Kim ’03 Translates Best-Selling Korean Novel about Missing Mother

David LowMay 4, 20113min
Chi-Young Kim '03

Chi-Young Kim ’03 has translated the international best-selling Korean novel, Please Look After Mom (Knopf), which recounts the story of a family’s search for their mother, who disappears one afternoon amid the crowds of the Seoul Station subway. The novel is told from the points of view of four of the family members.

In a review of the novel in The New York Times, Mythili G. Rao writes: “Shin’s prose, intimate and hauntingly spare in this translation by Chi-Young Kim, moves from first to second and third person, and powerfully conveys grief’s bewildering immediacy.”

The Korea Times wrote that Please Look After Mom “would not have made a sensational international debut without professional translator Kim Chi-young. The 30-year-old Korean-American suspended her law practice to devote herself to translating Korean literature.”

The newspaper also profiled Kim as a translator following in her mother’s footsteps. Kim comments about her work: “It makes me feel good to help those who don’t speak Korean learn more about Korean literature, and what many Koreans love and cherish.”

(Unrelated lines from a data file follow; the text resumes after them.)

(** C7. On the scenario text [_detect_sections] returns the two sections
    skills and experience with the texts of the claim, in this order; and a
    line is taken for a header exactly when it has fewer than five
    whitespace-delimited tokens and its lowercased text contains a keyword
    of the table. *)
Theorem detect_sections_scenario_and_header_rule :
  Sections._detect_sections
    (lit "Skills\nPython, Go\n\nExperience\nBuilt a cache.")
  = [ (lit "skills", lit "Python, Go");
      (lit "experience", lit "Built a cache.") ]
  /\ forall line : str,
       is_Some (Sections.match_section line) <->
       (len (split_ws line) < 5
        /\ exists section_name keywords keyword,
             In (section_name, keywords) Sections.section_keywords
             /\ In keyword keywords
             /\ contains keyword (lower line) = true).
Proof.
  split; [vm_compute; reflexivity |].
  intros line. unfold Sections.match_section.
  pose proof keywords_visible as Hvis. rewrite Forall_forall in Hvis.
  split.
  - intros [name Hname].
    destruct (find _ _) as [[n kws]|] eqn:Hfind; [| discriminate].
    apply find_some in Hfind as [Hin Hhead]. simpl in Hhead.
    unfold Sections.header_for in Hhead.
    apply andb_true_iff in Hhead as [Hex Hlen].
    apply existsb_exists in Hex as (kw & Hkw & Hc).
    split; [now apply Z.ltb_lt |].
    exists n, kws, kw. repeat split; try assumption.
    apply list_elem_of_In in Hin. specialize (Hvis _ Hin). simpl in Hvis.
    rewrite Forall_forall in Hvis.
    apply list_elem_of_In in Hkw. destruct (Hvis _ Hkw) as [H1 H2].
    now rewrite contains_strip in Hc.
  - intros (Hlen & n & kws & kw & Hin & Hkw & Hc).
    destruct (find _ _) as [row|] eqn:Hfind; [now eexists |].
    exfalso. apply (find_none _ _ Hfind) in Hin as Hno. simpl in Hno.
    unfold Sections.header_for in Hno.
    apply andb_false_iff in Hno as [Hno | Hno].
    + apply not_true_iff_false in Hno. apply Hno.
      apply existsb_exists. exists kw. split; [assumption |].
      apply list_elem_of_In in Hin. specialize (Hvis _ Hin). simpl in Hvis.
      rewrite Forall_forall in Hvis.
      apply list_elem_of_In in Hkw. destruct (Hvis _ Hkw) as [H1 H2].
      now rewrite contains_strip.
    + apply Z.ltb_ge in Hno. lia.
Qed.

(** ** Sorting *)

Section SortFacts.
Import PyList.
Context {A K : Type} (key : A -> K) (lt : K -> K -> bool).

Lemma insert_sorted_perm x l : insert_sorted key lt x l ≡ₚ x :: l.
Proof.
  induction l as [|y l IH]; simpl; [reflexivity |].
  destruct (lt (key y) (key x)); [| reflexivity].
  rewrite IH. apply perm_swap.
Qed.

Lemma sort_asc_perm l : sort_asc key lt l ≡ₚ l.
Proof.
  induction l as [|x l IH]; simpl; [reflexivity |].
  rewrite insert_sorted_perm. now rewrite IH.
Qed.

Lemma sort_perm b l : sort key lt b l ≡ₚ l.
Proof.
  destruct b; simpl; [| apply sort_asc_perm].
  rewrite <- Permutation_rev, sort_asc_perm. symmetry. apply Permutation_rev.
Qed.

(** Stability: elements that are never smaller than one another keep
    their order. *)
Section Stable.
Variable Q : A -> bool.
Hypothesis Q_ties :
  forall x y, Q x = true -> Q y = true -> lt (key y) (key x) = false.

Lemma filter_insert_sorted x l :
  List.filter Q (insert_sorted key lt x l) = List.filter Q (x :: l).
Proof.
  induction l as [|y l IH]; [reflexivity |].
  cbn [insert_sorted].
  destruct (lt (key y) (key x)) eqn:Hlt; [| reflexivity].
  cbn [List.filter] in *. rewrite IH.
  destruct (Q x) eqn:Hx, (Q y) eqn:Hy; try reflexivity.
  rewrite (Q_ties x y Hx Hy) in Hlt. discriminate.
Qed.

Based in Los Angeles, Kim is the recipient of the Daesan Foundation Translation Grant in 2005 and 2008, and the 34th Modern Korean Literature Translation Award in 2003. Her other translations include Kyung Ran Jo’s Tongue (Bloomsbury, 2009), Young-ha Kim’s Your Republic Is Calling You (Mariner Books, 2010) and I Have the Right to Destroy Myself (Harvest Books, 2007), and Lee Dong-ha’s Toy City (Koryo Press, 2007)..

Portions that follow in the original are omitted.